### AIM OF THE TASK
Look through the data below and report how many lines include "Inductive". Only the number should be given.

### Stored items
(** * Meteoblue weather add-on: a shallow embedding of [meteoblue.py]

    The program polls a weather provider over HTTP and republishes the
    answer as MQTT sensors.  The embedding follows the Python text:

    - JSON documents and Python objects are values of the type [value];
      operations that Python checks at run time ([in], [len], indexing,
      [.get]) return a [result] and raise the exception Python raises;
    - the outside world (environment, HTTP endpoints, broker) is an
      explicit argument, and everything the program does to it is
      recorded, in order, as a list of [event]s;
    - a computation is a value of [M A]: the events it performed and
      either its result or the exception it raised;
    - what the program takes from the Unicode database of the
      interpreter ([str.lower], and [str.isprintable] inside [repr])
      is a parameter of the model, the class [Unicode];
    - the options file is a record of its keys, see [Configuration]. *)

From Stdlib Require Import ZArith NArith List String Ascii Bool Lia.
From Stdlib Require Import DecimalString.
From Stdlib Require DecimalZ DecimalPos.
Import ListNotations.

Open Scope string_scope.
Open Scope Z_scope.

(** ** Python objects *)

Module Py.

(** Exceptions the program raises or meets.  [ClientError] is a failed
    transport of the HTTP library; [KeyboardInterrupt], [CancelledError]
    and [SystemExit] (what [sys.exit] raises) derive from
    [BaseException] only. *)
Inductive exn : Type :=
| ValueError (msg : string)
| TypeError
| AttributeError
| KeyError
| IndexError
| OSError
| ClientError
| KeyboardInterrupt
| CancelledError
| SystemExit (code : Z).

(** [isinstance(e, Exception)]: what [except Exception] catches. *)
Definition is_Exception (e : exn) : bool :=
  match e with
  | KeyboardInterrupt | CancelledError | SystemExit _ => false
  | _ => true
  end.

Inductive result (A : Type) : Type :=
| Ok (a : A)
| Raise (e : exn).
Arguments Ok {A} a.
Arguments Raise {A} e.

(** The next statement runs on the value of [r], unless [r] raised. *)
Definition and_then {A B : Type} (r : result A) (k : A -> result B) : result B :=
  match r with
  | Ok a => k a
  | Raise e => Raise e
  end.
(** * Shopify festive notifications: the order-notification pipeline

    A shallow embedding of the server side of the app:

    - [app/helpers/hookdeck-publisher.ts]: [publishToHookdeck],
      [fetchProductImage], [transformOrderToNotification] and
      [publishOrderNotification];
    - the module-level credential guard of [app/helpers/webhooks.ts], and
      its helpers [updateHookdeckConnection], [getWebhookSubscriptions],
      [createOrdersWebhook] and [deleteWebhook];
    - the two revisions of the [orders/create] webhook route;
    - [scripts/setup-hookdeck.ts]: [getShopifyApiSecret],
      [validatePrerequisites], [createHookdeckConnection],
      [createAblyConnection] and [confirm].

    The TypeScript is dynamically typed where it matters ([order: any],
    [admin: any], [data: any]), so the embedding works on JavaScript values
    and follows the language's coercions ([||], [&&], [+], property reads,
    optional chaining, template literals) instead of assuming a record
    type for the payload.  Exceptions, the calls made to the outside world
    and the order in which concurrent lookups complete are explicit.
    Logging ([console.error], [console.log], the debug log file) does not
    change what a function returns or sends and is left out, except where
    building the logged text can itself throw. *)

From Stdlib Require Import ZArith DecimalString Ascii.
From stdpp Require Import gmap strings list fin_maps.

* * *

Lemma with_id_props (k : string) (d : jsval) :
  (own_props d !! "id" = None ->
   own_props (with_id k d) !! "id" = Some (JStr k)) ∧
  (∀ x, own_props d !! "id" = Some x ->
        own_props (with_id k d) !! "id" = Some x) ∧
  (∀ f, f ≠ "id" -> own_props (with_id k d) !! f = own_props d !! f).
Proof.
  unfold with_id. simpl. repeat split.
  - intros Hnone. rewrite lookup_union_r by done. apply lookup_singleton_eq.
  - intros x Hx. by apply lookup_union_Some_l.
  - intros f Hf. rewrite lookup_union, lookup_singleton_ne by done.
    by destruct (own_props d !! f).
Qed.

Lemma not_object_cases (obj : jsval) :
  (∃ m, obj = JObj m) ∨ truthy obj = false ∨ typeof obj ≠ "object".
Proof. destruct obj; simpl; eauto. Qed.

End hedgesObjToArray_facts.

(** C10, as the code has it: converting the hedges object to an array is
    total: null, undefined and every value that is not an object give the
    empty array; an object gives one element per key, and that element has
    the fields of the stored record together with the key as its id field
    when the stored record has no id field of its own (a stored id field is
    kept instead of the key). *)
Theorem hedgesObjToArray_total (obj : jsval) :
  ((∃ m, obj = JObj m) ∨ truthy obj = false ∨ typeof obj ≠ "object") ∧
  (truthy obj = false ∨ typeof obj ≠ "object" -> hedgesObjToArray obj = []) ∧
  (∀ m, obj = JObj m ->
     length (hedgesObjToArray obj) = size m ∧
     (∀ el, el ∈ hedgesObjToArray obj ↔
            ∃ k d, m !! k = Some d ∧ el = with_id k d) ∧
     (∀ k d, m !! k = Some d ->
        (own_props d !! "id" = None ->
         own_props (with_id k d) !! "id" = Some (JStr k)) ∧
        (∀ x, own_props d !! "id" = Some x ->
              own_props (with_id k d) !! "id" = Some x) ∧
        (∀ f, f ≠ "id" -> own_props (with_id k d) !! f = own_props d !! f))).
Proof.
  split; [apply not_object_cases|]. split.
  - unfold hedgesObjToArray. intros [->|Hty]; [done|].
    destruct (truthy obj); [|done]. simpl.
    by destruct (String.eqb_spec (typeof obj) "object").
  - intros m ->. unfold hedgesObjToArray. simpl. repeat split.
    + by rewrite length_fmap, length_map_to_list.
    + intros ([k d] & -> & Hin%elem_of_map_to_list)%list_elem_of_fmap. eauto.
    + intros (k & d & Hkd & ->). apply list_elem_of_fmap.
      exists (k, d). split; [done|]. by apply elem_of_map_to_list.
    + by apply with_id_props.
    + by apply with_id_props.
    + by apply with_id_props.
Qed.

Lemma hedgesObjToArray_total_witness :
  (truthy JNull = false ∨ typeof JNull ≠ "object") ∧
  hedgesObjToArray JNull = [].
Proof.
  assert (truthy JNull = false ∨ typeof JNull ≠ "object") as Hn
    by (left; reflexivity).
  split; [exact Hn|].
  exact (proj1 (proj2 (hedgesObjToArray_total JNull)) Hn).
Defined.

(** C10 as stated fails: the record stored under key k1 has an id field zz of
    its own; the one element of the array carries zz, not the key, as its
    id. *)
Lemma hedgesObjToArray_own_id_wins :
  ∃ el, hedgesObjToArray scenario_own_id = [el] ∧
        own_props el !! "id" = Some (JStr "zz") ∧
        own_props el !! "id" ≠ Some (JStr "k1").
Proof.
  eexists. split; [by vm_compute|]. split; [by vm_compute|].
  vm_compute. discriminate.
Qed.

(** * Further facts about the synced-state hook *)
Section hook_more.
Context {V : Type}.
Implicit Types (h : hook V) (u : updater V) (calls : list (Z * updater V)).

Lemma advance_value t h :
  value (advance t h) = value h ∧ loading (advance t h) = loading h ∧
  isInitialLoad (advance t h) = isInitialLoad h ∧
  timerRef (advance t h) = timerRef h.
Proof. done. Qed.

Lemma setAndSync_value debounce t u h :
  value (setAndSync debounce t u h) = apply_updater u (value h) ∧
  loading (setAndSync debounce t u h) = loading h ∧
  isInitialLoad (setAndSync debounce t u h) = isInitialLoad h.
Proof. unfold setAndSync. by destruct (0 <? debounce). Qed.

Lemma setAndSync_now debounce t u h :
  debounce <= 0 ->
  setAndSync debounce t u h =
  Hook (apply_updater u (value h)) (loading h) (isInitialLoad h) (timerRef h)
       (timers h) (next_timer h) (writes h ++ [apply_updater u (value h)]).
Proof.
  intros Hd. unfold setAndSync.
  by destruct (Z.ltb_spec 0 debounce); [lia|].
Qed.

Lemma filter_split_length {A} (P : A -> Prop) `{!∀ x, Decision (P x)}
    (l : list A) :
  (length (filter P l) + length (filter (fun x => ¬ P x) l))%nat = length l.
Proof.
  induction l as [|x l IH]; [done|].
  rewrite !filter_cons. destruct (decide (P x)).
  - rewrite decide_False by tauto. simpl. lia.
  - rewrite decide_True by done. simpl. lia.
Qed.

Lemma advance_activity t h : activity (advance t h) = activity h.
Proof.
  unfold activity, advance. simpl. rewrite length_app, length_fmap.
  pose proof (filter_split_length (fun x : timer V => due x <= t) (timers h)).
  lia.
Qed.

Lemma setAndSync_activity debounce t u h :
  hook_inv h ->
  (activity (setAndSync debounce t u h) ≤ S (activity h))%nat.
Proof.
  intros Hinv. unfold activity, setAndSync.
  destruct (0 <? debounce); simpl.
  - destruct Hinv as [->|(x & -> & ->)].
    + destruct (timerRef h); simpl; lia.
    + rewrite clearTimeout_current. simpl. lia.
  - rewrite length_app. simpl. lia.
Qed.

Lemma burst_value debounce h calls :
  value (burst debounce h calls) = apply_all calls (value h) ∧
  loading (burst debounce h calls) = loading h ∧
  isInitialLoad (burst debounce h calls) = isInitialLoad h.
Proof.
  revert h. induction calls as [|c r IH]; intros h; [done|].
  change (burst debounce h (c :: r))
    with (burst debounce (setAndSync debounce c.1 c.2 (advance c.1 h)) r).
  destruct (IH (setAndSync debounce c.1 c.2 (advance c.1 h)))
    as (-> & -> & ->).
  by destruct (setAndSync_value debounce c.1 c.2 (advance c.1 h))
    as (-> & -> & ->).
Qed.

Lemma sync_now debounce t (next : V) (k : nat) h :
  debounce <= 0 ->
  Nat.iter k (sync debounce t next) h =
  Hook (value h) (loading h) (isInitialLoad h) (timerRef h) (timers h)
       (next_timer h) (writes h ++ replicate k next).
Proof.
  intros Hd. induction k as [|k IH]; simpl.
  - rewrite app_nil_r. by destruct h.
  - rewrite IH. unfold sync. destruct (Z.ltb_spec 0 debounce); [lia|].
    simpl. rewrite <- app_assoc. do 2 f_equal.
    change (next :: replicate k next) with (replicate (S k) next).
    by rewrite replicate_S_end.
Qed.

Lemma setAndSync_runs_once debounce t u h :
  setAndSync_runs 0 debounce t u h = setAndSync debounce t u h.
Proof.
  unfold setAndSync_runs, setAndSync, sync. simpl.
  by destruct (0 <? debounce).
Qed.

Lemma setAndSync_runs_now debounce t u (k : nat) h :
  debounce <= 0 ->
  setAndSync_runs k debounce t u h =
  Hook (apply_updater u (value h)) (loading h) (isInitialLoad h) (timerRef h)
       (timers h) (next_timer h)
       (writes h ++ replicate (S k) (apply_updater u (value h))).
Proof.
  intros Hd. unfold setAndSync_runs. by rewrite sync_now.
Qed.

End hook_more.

### WRITTEN RESPONSE
2